Cáncer recruited fellow Dominicans Gregorio de Beteta, Diego de Tolosa, Juan García, and a certain Brother Fuentes. Leaving Vera Cruz, they reached Havana in 1549. There, they took on a converted Florida Indian, Magdalena, a "highly recommended" interpreter. The expedition then left for Florida on a caravel captained by Juan de Arena. Despite the warnings to avoid the Gulf Coast, Arena took them to an area south of Tampa Bay, only miles from where the previous expeditions had landed. There, they encountered a group of apparently peaceful and receptive Indians, who told them about the many populous villages of the Tocobaga chiefdom around Tampa Bay.

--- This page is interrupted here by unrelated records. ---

(** * EasyArgs: a shallow embedding of [includes/easyargs.h]

    The header generates, from three lists of macro invocations
    ([REQUIRED_ARGS], [OPTIONAL_ARGS], [BOOLEAN_ARGS]), a struct [args_t],
    its default value, a parser for [argv] and a help printer.  The
    embedding keeps the three lists as data and writes every generated
    function as a function of them. *)

From Stdlib Require Import ZArith Lia String Ascii List Floats.SpecFloat.
From stdpp Require Import base gmap strings list.

Local Open Scope Z_scope.

(** ** C strings and characters *)

(** A C string is the sequence of characters before its terminating NUL;
    a [char*] is [None] for the null pointer and [Some s] otherwise. *)
Definition cstr := option string.

Definition code (c : ascii) : Z := Z.of_N (N_of_ascii c).

Definition nl : string := String (ascii_of_N 10) EmptyString.

(** [isspace] of <ctype.h> in the C locale: space, and HT LF VT FF CR. *)
Definition isspace (c : ascii) : bool :=
  (code c =? 32) || ((9 <=? code c) && (code c <=? 13)).

(** ** Platform limits (<limits.h>, <stdint.h>) *)

(** The header reads the limits of the integer types from the platform.
    They are given by the widths of the types, with the orderings the C
    standard guarantees. *)
Class Abi := {
  int_bits : Z;
  long_bits : Z;
  llong_bits : Z;
  size_bits : Z;
  int_bits_min : 16 <= int_bits;
  int_le_long : int_bits <= long_bits;
  long_le_llong : long_bits <= llong_bits;
  size_bits_min : 16 <= size_bits;
  size_le_llong : size_bits <= llong_bits
}.

Definition UINT_MAX `{Abi} : Z := 2 ^ int_bits - 1.
Definition ULONG_MAX `{Abi} : Z := 2 ^ long_bits - 1.
Definition ULLONG_MAX `{Abi} : Z := 2 ^ llong_bits - 1.
Definition SIZE_MAX `{Abi} : Z := 2 ^ size_bits - 1.
Definition INT_MIN `{Abi} : Z := - 2 ^ (int_bits - 1).
Definition INT_MAX `{Abi} : Z := 2 ^ (int_bits - 1) - 1.
Definition LONG_MIN `{Abi} : Z := - 2 ^ (long_bits - 1).
Definition LONG_MAX `{Abi} : Z := 2 ^ (long_bits - 1) - 1.
Definition LLONG_MIN `{Abi} : Z := - 2 ^ (llong_bits - 1).
Definition LLONG_MAX `{Abi} : Z := 2 ^ (llong_bits - 1) - 1.

(** The two common 64-bit and 32-bit data models. *)
#[refine] Instance LP64 : Abi :=
  {| int_bits := 32; long_bits := 64; llong_bits := 64; size_bits := 64 |}.
Proof. all: lia. Defined.

#[refine] Instance ILP32 : Abi :=
  {| int_bits := 32; long_bits := 32; llong_bits := 64; size_bits := 32 |}.
Proof. all: lia. Defined.

(** ** The integer scans of <stdlib.h> *)

(** [strtoull] and [strtoll] belong to the C library, not to the header.
    They are written here after ISO C 7.22.1.4 for base 0: white space is
    skipped, an optional sign is read, a [0x]/[0X] prefix followed by a
    hexadecimal digit selects base 16, a leading [0] selects base 8,
    anything else base 10; the longest run of digits of that base is the
    subject sequence.  Without a subject sequence no conversion is
    performed and the end pointer is the start of the string.  The value
    is computed exactly and clamped, with [ERANGE], when it does not fit. *)

Definition digit_val (c : ascii) : option Z :=
  let n := code c in
  if (48 <=? n) && (n <=? 57) then Some (n - 48)
  else if (97 <=? n) && (n <=? 122) then Some (n - 87)
  else if (65 <=? n) && (n <=? 90) then Some (n - 55)
  else None.

Definition digit_in (base : Z) (c : ascii) : option Z :=
  match digit_val c with
  | Some d => if d <? base then Some d else None
  | None => None
  end.

Definition is_digit (base : Z) (c : ascii) : bool :=
  match digit_in base c with Some _ => true | None => false end.

(** [scan_digits base s acc] reads the longest prefix of [s] made of digits
    of [base]; it returns the accumulated value and the unread suffix. *)
Fixpoint scan_digits (base : Z) (s : string) (acc : Z) : Z * string :=
  match s with
  | EmptyString => (acc, s)
  | String c s' =>
      match digit_in base c with
      | Some d => scan_digits base s' (acc * base + d)
      | None => (acc, s)
      end
  end.

Fixpoint skip_space (s : string) : string :=
  match s with
  | String c s' => if isspace c then skip_space s' else s
  | EmptyString => s
  end.

Definition read_sign (s : string) : bool * string :=
  match s with
  | String c s' =>
      if (code c =? 45) then (true, s')
      else if (code c =? 43) then (false, s')
      else (false, s)
  | EmptyString => (false, s)
  end.

(** Base detection for base 0; the result is the base and the string at
    which the digits start. *)
Definition detect_base (s : string) : Z * string :=
  match s with
  | String z (String x (String h s')) =>
      if (code z =? 48) && ((code x =? 120) || (code x =? 88))
         && is_digit 16 h
      then (16, String h s')
      else if (code z =? 48) then (8, s) else (10, s)
  | String z _ => if (code z =? 48) then (8, s) else (10, s)
  | EmptyString => (10, s)
  end.

(** The subject sequence: [None] when there is none, else the sign, the
    magnitude and the unread suffix. *)
Definition subject (s : string) : option (bool * Z * string) :=
  let '(neg, s1) := read_sign (skip_space s) in
  let '(base, s2) := detect_base s1 in
  match s2 with
  | String c _ =>
      match digit_in base c with
      | Some _ => let '(m, rest) := scan_digits base s2 0 in Some (neg, m, rest)
      | None => None
      end
  | EmptyString => None
  end.

(** [strtoull text &end 0]: the value, the string at [end], and whether
    [errno] was set to [ERANGE]. *)
Definition strtoull `{Abi} (text : string) : Z * string * bool :=
  match subject text with
  | None => (0, text, false)
  | Some (neg, m, rest) =>
      if ULLONG_MAX <? m then (ULLONG_MAX, rest, true)
      else ((if neg then (- m) mod 2 ^ llong_bits else m), rest, false)
  end.
(** * Activation kernels of [tensorflow/core/kernels]: a shallow embedding

    The development follows the two source files

    - [relu_op_functor.h]: the element-wise functors ([Relu6], [Relu6Grad],
      [LeakyRelu], ...), parametric in the scalar type [T];
    - [relu_op_gpu.cu.cc]: the device kernels ([ReluGradHalfKernel],
      [ReluGradHalfKernelVector], [Relu_int8x4_kernel], [Quant8FwdKernel]
      and its two specialisations) and their host launchers.

    Machine integers are [Z] with the wrap-around written out, IEEE scalars
    are [spec_float] (the format-parametric model of the standard library),
    device memory is a function from element offsets to values and a kernel
    thread returns the list of stores it performs. *)

From Stdlib Require Import ZArith List Bool Lia String Finite.
From Stdlib Require Import Floats.SpecFloat.
Import ListNotations.

Local Open Scope Z_scope.

(** ** Machine integers *)

Module Int.

(** [uint32_t] arithmetic is modulo [2^32]. *)
Definition u32 (z : Z) : Z := z mod 2 ^ 32.

(** [int32] values, two's complement. *)
Definition i32 (z : Z) : Z := (z + 2 ^ 31) mod 2 ^ 32 - 2 ^ 31.

(** [Eigen::divup(x, y)] is [(x + y - 1) / y] on [int32] operands: the
    sum wraps around and the division truncates. *)
Definition divup (x y : Z) : Z := Z.quot (i32 (x + y - 1)) y.

End Int.

(** ** Packed int8 ReLU: one 32-bit word, four signed lanes *)

Module Int8x4.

Perceiving the possibility of goodwill, the expedition split, with Magdalena, Diego de Tolosa, Brother Fuentes, and an unknown sailor joining the Indians on the half-day's land route, and Cáncer returning to the caravel to meet them at the bay.

The caravel reached Tampa Bay on 23 June 1549, but only Magdalena and a group of Indians greeted them. Magdalena, now "much changed" and wearing Indian attire, told Cáncer that she had convinced the local chief that the friars were peaceful, and that the other Spaniards were now his guests. Cáncer and the others returned to the caravel that evening, and on board they found Juan Munos, a sailor who had been enslaved by the Indians years before but now escaped. Munos indicated that the Tocobaga had killed the two friars and enslaved the sailor. Beteta and García wanted to flee immediately and sail for the east coast of Florida, but Cáncer refused to leave a land "hallowed by the life blood" of his compatriots. The next day, the three men rowed to shore, where they saw a group of hostile Indians, and Cáncer exited the boat. He waded to shore and prayed for a while. Upon rising, he was brought to the group and beaten to death with clubs.

==Veneration==
Cáncer has been regarded as a proto-martyr of Florida, as one of the Martyrs of La Florida. In 1860, Bishop Augustín Verot decided that the first parish on Florida's west coast should be named St. Louis Church in his honor. Likewise, in 1918 Cáncer's likeness was installed as part of a large stained glass window at the Church of St. Vincent Ferrer (New York) run by the Order of Preachers. In 1998 the Diocese of St. Petersburg established the Fr. Luis de Cáncer Distinguished Priestly Service Award to be given annually to a priest of the Diocese of St. Petersburg who best exemplifies selfless and dedicated service to the people of God. The Espíritu Santo Catholic Church in Safety Harbor, Florida, which is not far from the location of Cáncer's death, also has a stained glass window that depicts de Cáncer's martyrdom. In 2011, the diocese placed a Catholic Heritage Marker at the main entrance of that church, acknowledging both his and other early Catholic missionary efforts in the Tampa Bay area.

In 2015, the Congregation for the Causes of Saints bestowed the title Servant of God on Cáncer and 85 other Native American and Spanish martyrs of Florida, the United States Conference of Catholic Bishops has endorsed the cause.